Elang mengangguk sambil tersenyum cerah. "Iya serius, Kak," katanya.
"Makasih ya, El. Aku beneran nggak tau lagi harus nyari kerja ke mana lagi tapi kamu dateng ngasih tau ada lowongan. Sekali lagi makasih banyak ya, El."
"Santai aja, Kak. Oh iya mendingan besok kita ketemuan aja di sini nanti ke sekolahnya biar bareng aku aja gimana?" usul Elang.
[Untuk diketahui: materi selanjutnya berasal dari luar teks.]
(* ===== verification/PhysMap.v ===== *)
(** * The guest physical address space

    [crates/vmm-core/src/mem.rs]: [PhysMap] keeps the published regions,
    sorted by guest address, and the ranges an add in progress has claimed.
    [lookup] hands devices a view of the run of abutting RAM around an
    address. The kernel calls of an add ([VM_ALLOC_MEMSEG], [VM_MMAP_MEMSEG],
    [mmap], ...) are arguments: the answer each one gave. *)

From S2P Require Import Prelude Mapping.

Module physmap.
Import mapping.

Definition PAGE_SIZE : Z := 4096.
Definition MMIO_HOLE_BASE : Z := 0xC0000000.
Definition MMIO_HOLE_END : Z := 0x100000000.

Inductive RegionKind : Type := Ram | Rom | Mmio.
Inductive Placement : Type := Firmware | RunTime.

#[export] Instance RegionKind_eq_dec : EqDecision RegionKind.
Proof. solve_decision. Defined.

(** One mapping over a run of abutting RAM regions. *)
Record TrackedRun : Type := mkRun {
  run_gpa : Z;
  run_map : Mapping;
  run_prot : Z
}.

#[export] Instance TrackedRun_eq_dec : EqDecision TrackedRun.
Proof. solve_decision. Defined.

Definition run_end (t : TrackedRun) : Z := wadd 64 (run_gpa t) (m_len (run_map t)).

Record Region : Type := mkRegion {
  r_gpa : Z;
  r_len : Z;
  r_kind : RegionKind;
  r_tracked : TrackedRun;
  r_direct : Mapping
}.

Definition r_end (r : Region) : Z := wadd 64 (r_gpa r) (r_len r).

(** [AddressSpace] with the segment counter of [PhysMap]. *)
Record PhysMap : Type := mkPhysMap {
  regions : list Region;
  claims : list (Z * Z);
  next_segid : Z
}.

Definition physmap_new : PhysMap := mkPhysMap [] [] 0.

(** A held range; dropping a live one gives it back. *)
Record RamClaim : Type := mkClaim {
  c_gpa : Z;
  c_len : Z;
  c_kind : RegionKind;
  c_prot : Z
}.

(** The exclusive end of a requested region. *)
Definition region_end (gpa len : Z) : result ErrorKind Z :=
  if len =? 0 then Err InvalidInput
  else ok_or (checked_add 64 gpa len) InvalidInput.

Definition check_free (pm : PhysMap) (gpa e : Z) : result ErrorKind unit :=
  if existsb (fun r => (gpa <? r_end r) && (r_gpa r <? e)) (regions pm)
  then Err AlreadyExists
  else if existsb (fun c : Z * Z => (gpa <? c.2) && (c.1 <? e)) (claims pm)
  then Err AlreadyExists
  else Ok tt.

Definition guest_prot_for (kind : RegionKind) : Z :=
  match kind with
  | Rom => Z.lor READ EXEC
  | Ram | Mmio => RWX
  end.

(** The run-time placement rules of [claim]. *)
Definition placement_ok (placement : Placement) (gpa len e : Z) : bool :=
  match placement with
  | Firmware => true
  | RunTime =>
      is_multiple_of gpa PAGE_SIZE && is_multiple_of len PAGE_SIZE &&
      negb ((gpa <? MMIO_HOLE_END) && (MMIO_HOLE_BASE <? e))
  end.

Definition claim (pm : PhysMap) (gpa len : Z) (kind : RegionKind) (prot : Z)
    (placement : Placement) : result ErrorKind (PhysMap * RamClaim) :=
  let? e := region_end gpa len in
  if negb (placement_ok placement gpa len e) then Err InvalidInput
  else
    let? _u := check_free pm gpa e in
    Ok (mkPhysMap (regions pm) (claims pm ++ [(gpa, e)]) (next_segid pm),
        mkClaim gpa len kind prot).

Definition claim_ram (pm : PhysMap) (gpa len : Z) : result ErrorKind (PhysMap * RamClaim) :=
  claim pm gpa len Ram RWX RunTime.

(** [Vec::swap_remove]. *)
Definition swap_remove {A} (i : nat) (l : list A) : list A :=
  match last l with
  | Some x =>
      if decide (S i = length l) then removelast l
      else <[i := x]> (removelast l)
  | None => l
  end.

(** [iter().position(..)] then [swap_remove]. *)
Definition remove_claim (gpa : Z) (cs : list (Z * Z)) : list (Z * Z) :=
  match list_find (fun c : Z * Z => c.1 = gpa) cs with
  | Some (i, _) => swap_remove i cs
  | None => cs
  end.

(** Give a claimed range back: what [Drop] does for a live claim. *)
Definition release_claim (pm : PhysMap) (gpa : Z) : PhysMap :=
  mkPhysMap (regions pm) (remove_claim gpa (claims pm)) (next_segid pm).

Definition is_ram (r : Region) : bool := bool_decide (r_kind r = Ram).

(** The two walks of [run_bounds]. Each step passes one region, so the
    number of regions bounds them. *)
Fixpoint walk_below (fuel : nat) (rs : list Region) (start : Z) : Z :=
  match fuel with
  | O => start
  | S fuel =>
      match List.find (fun r => is_ram r && (r_end r =? start)) rs with
      | Some below => walk_below fuel rs (r_gpa below)
      | None => start
      end
  end.

Fixpoint walk_above (fuel : nat) (rs : list Region) (e : Z) : Z :=
  match fuel with
  | O => e
  | S fuel =>
      match List.find (fun r => is_ram r && (r_gpa r =? e)) rs with
      | Some above => walk_above fuel rs (r_end above)
      | None => e
      end
  end.

(** The guest addresses one tracked mapping has to cover for a new region:
    its start and its length. *)
Definition run_bounds (pm : PhysMap) (gpa len : Z) (kind : RegionKind) : Z * Z :=
  match kind with
  | Ram =>
      let n := length (regions pm) in
      let start := walk_below n (regions pm) gpa in
      let e := walk_above n (regions pm) (wadd 64 gpa len) in
      (start, wsub 64 e start)
  | _ => (gpa, len)
  end.

(** Give every region inside the run the run's mapping. *)
Definition adopt_run (rs : list Region) (run : TrackedRun) : list Region :=
  (fun r =>
     if (run_gpa run <=? r_gpa r) && (r_end r <=? run_end run)
     then mkRegion (r_gpa r) (r_len r) (r_kind r) run (r_direct r)
     else r) <$> rs.

Definition cmp_gpa (gpa : Z) (r : Region) : comparison := Z.compare (r_gpa r) gpa.

(** [Vec::insert]. *)
Definition vec_insert {A} (i : nat) (x : A) (l : list A) : list A :=
  take i l ++ x :: drop i l.

Definition publish_claim (pm : PhysMap) (c : RamClaim) (tracked : TrackedRun)
    (direct : Mapping) : PhysMap :=
  let insert_idx :=
    match binary_search_by (cmp_gpa (c_gpa c)) (regions pm) with
    | Ok i => i
    | Err i => i
    end in
  let r := mkRegion (c_gpa c) (c_len c) (c_kind c) tracked direct in
  mkPhysMap (adopt_run (vec_insert insert_idx r (regions pm)) tracked)
            (remove_claim (c_gpa c) (claims pm)) (next_segid pm).

(** ** Adding a region *)

(** What the kernel answered during one [commit]. *)
Record answers : Type := mkAnswers {
  a_mmap_run : result ErrorKind Z;
  a_map_memseg : result ErrorKind unit;
  a_devmem_offset : result ErrorKind Z;
  a_mmap_seg : result ErrorKind Z;
  a_munmap_memseg : result ErrorKind unit
}.

(** The view the kernel tracks; [None] for a region the guest cannot write. *)
Definition tracked_view (gpa len : Z) (kind : RegionKind) (prot : Z)
    (mmap : result ErrorKind Z) : result ErrorKind (option TrackedRun) :=
  match kind with
  | Ram =>
      if 2 ^ 63 <=? gpa then Err InvalidInput
      else let? m := mapping_new len prot mmap in Ok (Some (mkRun gpa m prot))
  | _ => Ok None
  end.

Definition devmem_view (segoff len : Z) (devmem_offset mmap : result ErrorKind Z) :
    result ErrorKind Mapping :=
  let? base := devmem_offset in
  if (2 ^ 63 <=? base + segoff) || (base + segoff <? - 2 ^ 63) then Err InvalidInput
  else mapping_new len RW mmap.

(** [RamClaim::commit]. Every error return drops the claim, except the one
    after a mapping that could not be taken back. *)
Definition commit (pm : PhysMap) (c : RamClaim) (segoff : Z) (k : answers) :
    PhysMap * result ErrorKind unit :=
  let dropped := release_claim pm (c_gpa c) in
  if (segoff <? 0) || negb (is_multiple_of segoff PAGE_SIZE)
  then (dropped, Err InvalidInput)
  else
    let '(run_gpa, run_len) := run_bounds pm (c_gpa c) (c_len c) (c_kind c) in
    match tracked_view run_gpa run_len (c_kind c) (c_prot c) (a_mmap_run k) with
    | Err e => (dropped, Err e)
    | Ok tracked =>
        match a_map_memseg k with
        | Err e => (dropped, Err e)
        | Ok _ =>
            match devmem_view segoff (c_len c) (a_devmem_offset k) (a_mmap_seg k) with
            | Ok direct =>
                let tracked := default (mkRun (c_gpa c) direct (c_prot c)) tracked in
                (publish_claim pm c tracked direct, Ok tt)
            | Err e =>
                match a_munmap_memseg k with
                | Ok _ => (dropped, Err e)
                | Err _ => (pm, Err Other)
                end
            end
        end
    end.

Definition bump_segid (pm : PhysMap) : PhysMap :=
  mkPhysMap (regions pm) (claims pm) (next_segid pm + 1).

(** [add_region]: claim, allocate a segment, commit. A segment that was
    created is spent whether or not its mapping worked. *)
Definition add_region (pm : PhysMap) (gpa len : Z) (kind : RegionKind) (prot : Z)
    (create_memseg : result ErrorKind unit) (k : answers) :
    PhysMap * result ErrorKind unit :=
  match claim pm gpa len kind prot Firmware with
  | Err e => (pm, Err e)
  | Ok (pm1, c) =>
      match create_memseg with
      | Err e => (release_claim pm1 (c_gpa c), Err e)
      | Ok _ => let '(pm2, r) := commit pm1 c 0 k in (bump_segid pm2, r)
      end
  end.

Definition add_ram (pm : PhysMap) (gpa len : Z) (create_memseg : result ErrorKind unit)
    (k : answers) : PhysMap * result ErrorKind unit :=
  add_region pm gpa len Ram RWX create_memseg k.

(** [add_rom_with_ram_tail]: a ROM and the RAM past it share one segment. *)
Definition add_rom_with_ram_tail (pm : PhysMap) (rom_gpa rom_len ram_gpa ram_len : Z)
    (create_memseg : result ErrorKind unit) (k_rom k_ram : answers) :
    PhysMap * result ErrorKind unit :=
  match checked_add 64 rom_len ram_len with
  | None => (pm, Err InvalidInput)
  | Some _ =>
      if 2 ^ 63 <=? rom_len then (pm, Err InvalidInput)
      else
        match claim pm rom_gpa rom_len Rom (guest_prot_for Rom) Firmware with
        | Err e => (pm, Err e)
        | Ok (pm1, rom) =>
            match claim pm1 ram_gpa ram_len Ram (guest_prot_for Ram) Firmware with
            | Err e => (release_claim pm1 (c_gpa rom), Err e)
            | Ok (pm2, ram) =>
                match create_memseg with
                | Err e =>
                    (release_claim (release_claim pm2 (c_gpa ram)) (c_gpa rom), Err e)
                | Ok _ =>
                    match commit pm2 rom 0 k_rom with
                    | (pm3, Err e) => (bump_segid (release_claim pm3 (c_gpa ram)), Err e)
                    | (pm3, Ok _) =>
                        let '(pm4, r) := commit pm3 ram rom_len k_ram in
                        (bump_segid pm4, r)
                    end
                end
            end
        end
  end.

(** ** Lookup *)

Definition cmp_addr (gpa : Z) (r : Region) : comparison :=
  if gpa <? r_gpa r then Gt else if r_end r <=? gpa then Lt else Eq.

(** The region that holds an address, by binary search. *)
Definition region_at (rs : list Region) (gpa : Z) : option Region :=
  match binary_search_by (cmp_addr gpa) rs with
  | Ok i => rs !! i
  | Err _ => None
  end.

Definition lookup (pm : PhysMap) (gpa len : Z) : option SubMapping :=
  let* e := checked_add 64 gpa len in
  let* region := region_at (regions pm) gpa in
  let run := r_tracked region in
  if run_end run <? e then None
  else
    let offset := wsub 64 gpa (run_gpa run) in
    let* view := subregion (sub_new (run_map run)) offset len in
    Some (restrict view (run_prot run)).

Definition lookup_untracked (pm : PhysMap) (gpa len : Z) : option SubMapping :=
  let* e := checked_add 64 gpa len in
  let* region := region_at (regions pm) gpa in
  if r_end region <? e then None
  else subregion (sub_new (r_direct region)) (wsub 64 gpa (r_gpa region)) len.

Definition region_list (pm : PhysMap) : list (Z * Z * RegionKind) :=
  (fun r => (r_gpa r, r_len r, r_kind r)) <$> regions pm.

Definition total_memory (pm : PhysMap) : Z :=
  foldr (fun r acc => if bool_decide (r_kind r = Mmio) then acc else wadd 64 (r_len r) acc) 0
    (regions pm).

Definition num_regions (pm : PhysMap) : nat := length (regions pm).

End physmap.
Tanpa pikir panjang Naura langsung mengangguk setuju. "Aku setuju."
"Oke sip," sahut Elang.
"Tapi aku ngerepotin nggak nih kalau bareng kamu?" tanya Naura yang merasa tak enak hati. "Atau kalau nggak biar kamu share lock aja tempatnya biar aku yang dateng sendiri ke sana?"
"Nggak ngerepotin kok, seriusan aku nggak ngerasa direpotin jadi udah mendingan bareng aku aja ke sananya."
"Ya udah deh kalau gitu, makasih ya El."
"Iya." Mendadak Elang teringat sesuatu. "Bentar ya, Kak aku mau ke sana dulu beli minuman," katanya.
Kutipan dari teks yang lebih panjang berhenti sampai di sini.